For decades, immersed in studying, working, learning, and teaching in the craft of meat curing, now sharing his passion with you through eat cured meat online resource.

Discovering how to equilibrium cure or brine bacon was a bit of a revelation. It means I had control over the level of saltiness that you taste (rather than guessing with the old covering the bacon with salt method). I’ve been making my own bacon for about twenty-odd years.

I’ve tried dry curing and wet brining with a whole different array of smoking woods and techniques – so to settle in on one’s technique now really is a blessing.

Equilibrium Curing Bacon

I created an equilibrium curing calculator to make it simple for anyone

Here is my curing calculator page.

Here is another page (with the same tool but other info) on the amount of equilibrium curing here as well.

If you’re new to bacon making or equilibrium curing, please read the rest of this post.

I’ve been using equilibrium curing for dry-curing meats, like more classic Italian Salumi. It took over the way that I cured bacon or pancetta-style bacon.

Considering that this is just a little bit of a calculation to work out the ratios. Once it’s done and recorded it’s pretty straightforward.

The most important thing you can remember is that the total amount of saltiness will include the pink curing salt (@ the recommended 0.25% pink curing salt quantity to the total weight).

So, for example, you are aiming for 2% total salt to the weight of the meat. Then, I would use 1.75% sea salt +0.25% pink curing salt.
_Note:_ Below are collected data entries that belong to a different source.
(** C4 at an answer judged incorrect: one mistake, tagged "Conceptual",
    where there was none. *)
Lemma submit_appends_one_mistake_iff_incorrect_witness :
  Concept.mistakes Sample.tcp = []
  /\ exists m,
       map Concept.mistakes
         (@handedBack Sample.reader Sample.environment Sample.tcp
            (Sample.answering (str "it is a cable"))
            (Sample.world [Sample.says "no"]))
       = [[m]]
       /\ MistakeRecord.misunderstandingType m = str "Conceptual"
       /\ MistakeRecord.correction m = str "Not quite.".
Proof.
  split; [reflexivity|].
  edestruct (@submit_appends_one_mistake_iff_incorrect Sample.reader
               Sample.environment Sample.tcp
               (Sample.answering (str "it is a cable"))
               (Sample.world [Sample.says "no"]))
    as (s' & calls & w' & Hrun & Hm);
    [reflexivity | reflexivity | reflexivity |].
  simpl in Hm. destruct Hm as (m & Hm & Htype & _ & _ & Hcorr).
  exists m. unfold handedBack. rewrite Hrun.
  split; [exact Hm | split; [exact Htype | exact Hcorr]].
Defined.

(** C6 at a provider that rejects the request. *)
Lemma failed_generation_yields_the_fallback_question_witness :
  nextCompletion (Sample.world []) = Rejected
  /\ exists w',
       @Service.generateQuestion Sample.reader gemini Sample.tcp
         [Sample.tcp; Sample.udp] (Sample.world [])
       = (Return
            (Question.Build (str "error") (str "tcp")
               (str "Explain the concept of TCP") SHORT_ANSWER None
               (Some (str "A reliable, ordered byte stream over IP"))),
          w').
Proof.
  split; [reflexivity|].
  exact (@failed_generation_yields_the_fallback_question Sample.reader gemini
           Sample.tcp [Sample.tcp; Sample.udp] (Sample.world []) eq_refl).
Defined.

(** C7 at a provider that answers the evaluation with no text. *)
Lemma failed_evaluation_still_records_a_mistake_witness :
  nextCompletion (Sample.world [Fulfilled None]) = Fulfilled None
  /\ exists s' u m w',
       @LearningGame.handleSubmit Sample.reader Sample.environment Sample.tcp
         (Sample.answering (str "ordered bytes"))
         (Sample.world [Fulfilled None])
       = (Return (s', [onUpdateConcept u]), w')
       /\ Concept.mistakes u = [m]
       /\ MistakeRecord.correction m
          = str "An error occurred during evaluation. Please try again.".
Proof.
  split; [reflexivity|].
  destruct (@failed_evaluation_still_records_a_mistake Sample.reader
              Sample.environment Sample.tcp
              (Sample.answering (str "ordered bytes"))
              (Sample.world [Fulfilled None]) Sample.asked
              eq_refl eq_refl eq_refl)
    as (_ & s' & u & m & w' & Hrun & Hm & _ & _ & _ & _ & _ & Hcorr & _).
  exists s', u, m, w'. split; [exact Hrun|]. split; [exact Hm | exact Hcorr].
Defined.

(** C9 at an answer of two spaces and a tab, in a session with the sample
    question on screen. *)
Lemma blank_submit_changes_nothing_witness :
  let s :=
    MkSession (App.MkState [Sample.tcp; Sample.udp] (Some Sample.tcp))
      (Some (Sample.answering [32; 32; 9]%N)) 0
      (Sample.world [Sample.says "yes"]) in
  blank [32; 32; 9]%N = true
  /\ @step Sample.reader Sample.environment ClickSubmit s = s.
Proof.
  intros s. split; [reflexivity|].
  exact (proj2 (@blank_submit_changes_nothing Sample.reader Sample.environment
                  s (Sample.answering [32; 32; 9]%N) eq_refl eq_refl)).
Defined.

(** C10 on the sample collection: the entry for "tcp" is replaced, the one
    for "udp" stays, and there are still two entries. *)
Lemma updateConcept_replaces_by_id_only_witness :
  let a := App.MkState [Sample.tcp; Sample.udp] None in
  nth_error (App.concepts (App.updateConcept (Sample.atLevel 3) a)) 0
  = Some (Sample.atLevel 3)
  /\ nth_error (App.concepts (App.updateConcept (Sample.atLevel 3) a)) 1
     = Some Sample.udp.
Proof.
  intros a.
  destruct (updateConcept_replaces_by_id_only (Sample.atLevel 3) a) as [_ H].
  split.
  - apply (H 0%nat Sample.tcp eq_refl). reflexivity.
  - apply (H 1%nat Sample.udp eq_refl). discriminate.
Defined.

(** The loop of [next], run: with a provider that keeps repeating a
    question of the history, six requests go out and the repeat is shown;
    with a new question on the third request, three go out. *)
Example next_gives_up_after_five_retries :
  let history := [str "Define TCP."] in
  let s := LearningGame.MkState None false [] None false history false in
  let repeats := Sample.says "Define TCP." in
  let r := @LearningGame.handleNext Sample.reader Sample.environment
             Sample.tcp [Sample.tcp] s
             (Sample.world [repeats; repeats; repeats; repeats; repeats;
                            repeats; Sample.says "What is a segment?"]) in
  List.length (requests (snd r)) = 6%nat
  /\ option_map Question.text
       match fst r with
       | Return s' => LearningGame.currentQuestion s'
       | Throw _ => None
       end
     = Some (str "Define TCP.").
Proof. split; reflexivity. Qed.

Example next_stops_at_the_first_new_question :
  let history := [str "Define TCP."] in
  let s := LearningGame.MkState None false [] None false history false in
  let repeats := Sample.says "Define TCP." in
  let r := @LearningGame.handleNext Sample.reader Sample.environment
             Sample.tcp [Sample.tcp] s
             (Sample.world [repeats; repeats; Sample.says "What is a segment?";
                            repeats]) in
  List.length (requests (snd r)) = 3%nat
  /\ option_map Question.text
       match fst r with
       | Return s' => LearningGame.currentQuestion s'
       | Throw _ => None
       end
     = Some (str "What is a segment?").
Proof. split; reflexivity. Qed.

(** A concept climbs LOCKED, UNDERSTANDING, APPLICATION, REASONING over
    three correct answers; a wrong answer in between leaves it in place. *)
Example levels_along_a_session :
  let answer := [TypeAnswer (str "ordered bytes"); ClickSubmit; ClickContinue] in
  let w := Sample.world
             [Sample.says "Q1"; Sample.says "yes"; Sample.says "Q2";
              Sample.says "no"; Sample.says "Q3"; Sample.says "yes";
              Sample.says "Q4"; Sample.says "yes"; Sample.says "Q5"] in
  let s0 := start [Sample.tcp; Sample.udp] w in
  let at_ events :=
    levels (@run Sample.reader Sample.environment (SelectNode 0 :: events) s0) in
  at_ [] = [0; 0]
  /\ at_ answer = [2; 0]
  /\ at_ (answer ++ answer) = [2; 0]
  /\ at_ (answer ++ answer ++ answer) = [3; 0]
  /\ at_ (answer ++ answer ++ answer ++ answer) = [4; 0].
Proof. repeat split; reflexivity. Qed.
Lemma clearMarker_idemp m :
  CodeMirror.clearMarker (CodeMirror.clearMarker m) = CodeMirror.clearMarker m.
Proof. reflexivity. Qed.

Lemma clearAll_lookup hs ms (h : nat) :
  clearAll hs ms !! h =
  if decide (h ∈ hs) then CodeMirror.clearMarker <$> ms !! h else ms !! h.
Proof.
  unfold clearAll. induction hs as [|h' hs IH].
  - rewrite decide_False; [reflexivity|]. by intros ?%elem_of_nil.
  - cbn [foldr]. destruct (decide (h' = h)) as [->|Hne].
    + rewrite list_lookup_alter_eq, IH.
      rewrite (decide_True (P := h ∈ h :: hs)) by left.
      destruct (decide (h ∈ hs)); [|reflexivity].
      by destruct (ms !! h).
    + rewrite list_lookup_alter_ne, IH by done.
      destruct (decide (h ∈ hs)) as [Hin|Hin].
      * rewrite decide_True; [reflexivity|]. by right.
      * rewrite decide_False; [reflexivity|].
        intros [?|?]%elem_of_cons; [congruence|contradiction].
Qed.

(** Clearing the markers made last leaves the older ones as they are. *)
Lemma clearAll_seq (old new : list CodeMirror.TextMarker) :
  clearAll (seq (length old) (length new)) (old ++ new)
  = old ++ (CodeMirror.clearMarker <$> new).
Proof.
  revert old. induction new as [|m new IH]; intros old; [reflexivity|].
  cbn [length seq]. unfold clearAll in *. cbn [foldr].
  specialize (IH (old ++ [m])).
  rewrite length_app, <- app_assoc in IH. simpl in IH.
  rewrite Nat.add_1_r in IH. rewrite IH. rewrite <- app_assoc.
  rewrite <- (Nat.add_0_r (length old)) at 1. by rewrite alter_app_r.
Qed.

Lemma shown_app old new :
  CodeMirror.shown (old ++ new) = CodeMirror.shown old ++ CodeMirror.shown new.
Proof. unfold CodeMirror.shown. by rewrite List.filter_app, fmap_app. Qed.

Lemma shown_cleared ms : CodeMirror.shown (CodeMirror.clearMarker <$> ms) = [].
Proof. induction ms as [|m ms IH]; [reflexivity|exact IH]. Qed.

Lemma shown_new bs : CodeMirror.shown (newMarker <$> bs) = bs.
Proof.
  induction bs as [|[pos widget] bs IH]; [reflexivity|].
  unfold CodeMirror.shown in *. rewrite fmap_cons. cbn [List.filter].
  unfold newMarker at 1. cbn [CodeMirror.cleared negb]. rewrite fmap_cons, IH.
  reflexivity.
Qed.

Lemma reached_doc c c' lines :
  CodeMirror.doc c = CodeMirror.doc c' -> reached c lines = reached c' lines.
Proof.
  intros Hdoc. induction lines as [|l lines IH]; [reflexivity|].
  cbn [reached]. by rewrite IH, (getLine_doc c c').
Qed.

(** The annotations depend on the editor through its document alone. *)
Lemma annotations_doc c c' steps :
  CodeMirror.doc c = CodeMirror.doc c' -> annotations c steps = annotations c' steps.
Proof.
  intros Hdoc. unfold annotations. rewrite (reached_doc c c') by done.
  apply list_bind_ext; [|reflexivity]. intros l.
  unfold fragment. by rewrite (getLine_doc c c').
Qed.

Lemma linesExist_doc c c' steps :
  CodeMirror.doc c = CodeMirror.doc c' -> linesExist c steps <-> linesExist c' steps.
Proof.
  intros Hdoc. unfold linesExist. apply Forall_iff. intros s.
  by rewrite (getLine_doc c c').
Qed.
(** * StaticSitesClient install action: a shallow embedding and its properties

  The development follows the TypeScript sources of the action
  ([install.ts], [input-helper.ts], [main.ts], [execute.ts]).  Pure helpers
  become Rocq functions over [string]; the [async] pipeline becomes a
  computation in a small trace-and-outcome monad, where every call to an
  external collaborator (metadata fetch, cache service, download transport,
  file system, command execution) is answered by a [World] record and is
  recorded as an event.

  Strings are Rocq [string]s, that is sequences of 8-bit characters: the
  JavaScript operations used by the action are modelled on that alphabet. *)

From Stdlib Require Import ZArith Ascii String List Bool Lia DecimalString.
From stdpp Require Import base strings list gmap.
Basics of Equilibrium Curing

Equilibrium curing is just about getting the correct amount of salt for fully curing the meat and balancing the salt level’s taste.

You get to a level where it restricts most of the unwanted bacteria, and when you add the pink curing salt, it speeds up curing, and provide another layer of protection from botulism.

I’ve found that over 4-5% is incredibly salty and too much to handle.

But I have read that 5% to 10%, is the appropriate level to use for long-term storage of meat. Just like the explorers of the old world, on their voyages across the globe with salt fish or salt pork, for instance.

Basics of Equilibrium Brining

It’s basically the same as equilibrium curing, but you add water to the mixture so that you can do it in a wet solution. As a guide, I use 40% water to the total weight of the meat, but it depends on the size of the meat and also the container you use!

The metric system makes this nice and easy to calculate.

1 g (gram) = 1 mL (millilitre)

Therefore,

1000g / 1 kilogram = 1,000 mL / 1 Liter

This works if the container is a tight fit for the meat weight.

Sometimes, it’s worth doing a bit of a test run with the meat and the container to see how much water is necessary to submerge the meat in the brining solution.

Advantages of Equilibrium Curing or Brining

Control of Saltiness

Okay, the obvious ones first: If you use an equilibrium curing or brining method, you end up controlling the level of saltiness and, therefore, taste.

For me personally, my bacon is generally dry salt cured at 2.25% total salt (which includes the 0.25% pink curing salt). It depends on your perception of saltiness. I know a lot of people who love to go a lot higher and a bit less.

For every packet of bacon in the shop, I tend to read the nutritional information on the back, they are normally around 1.0-1.5g per 100g (or 1%-1.5%). This seems low to me, but I’m not doing commercial bacon (often brined, though).

But this is a level that I’m happy with when I make bacon. Quite often, I use no sugar, but if I have a sweet tooth ( or am making bacon for others who like a bit of sweetness), I can use up to 1% sugar.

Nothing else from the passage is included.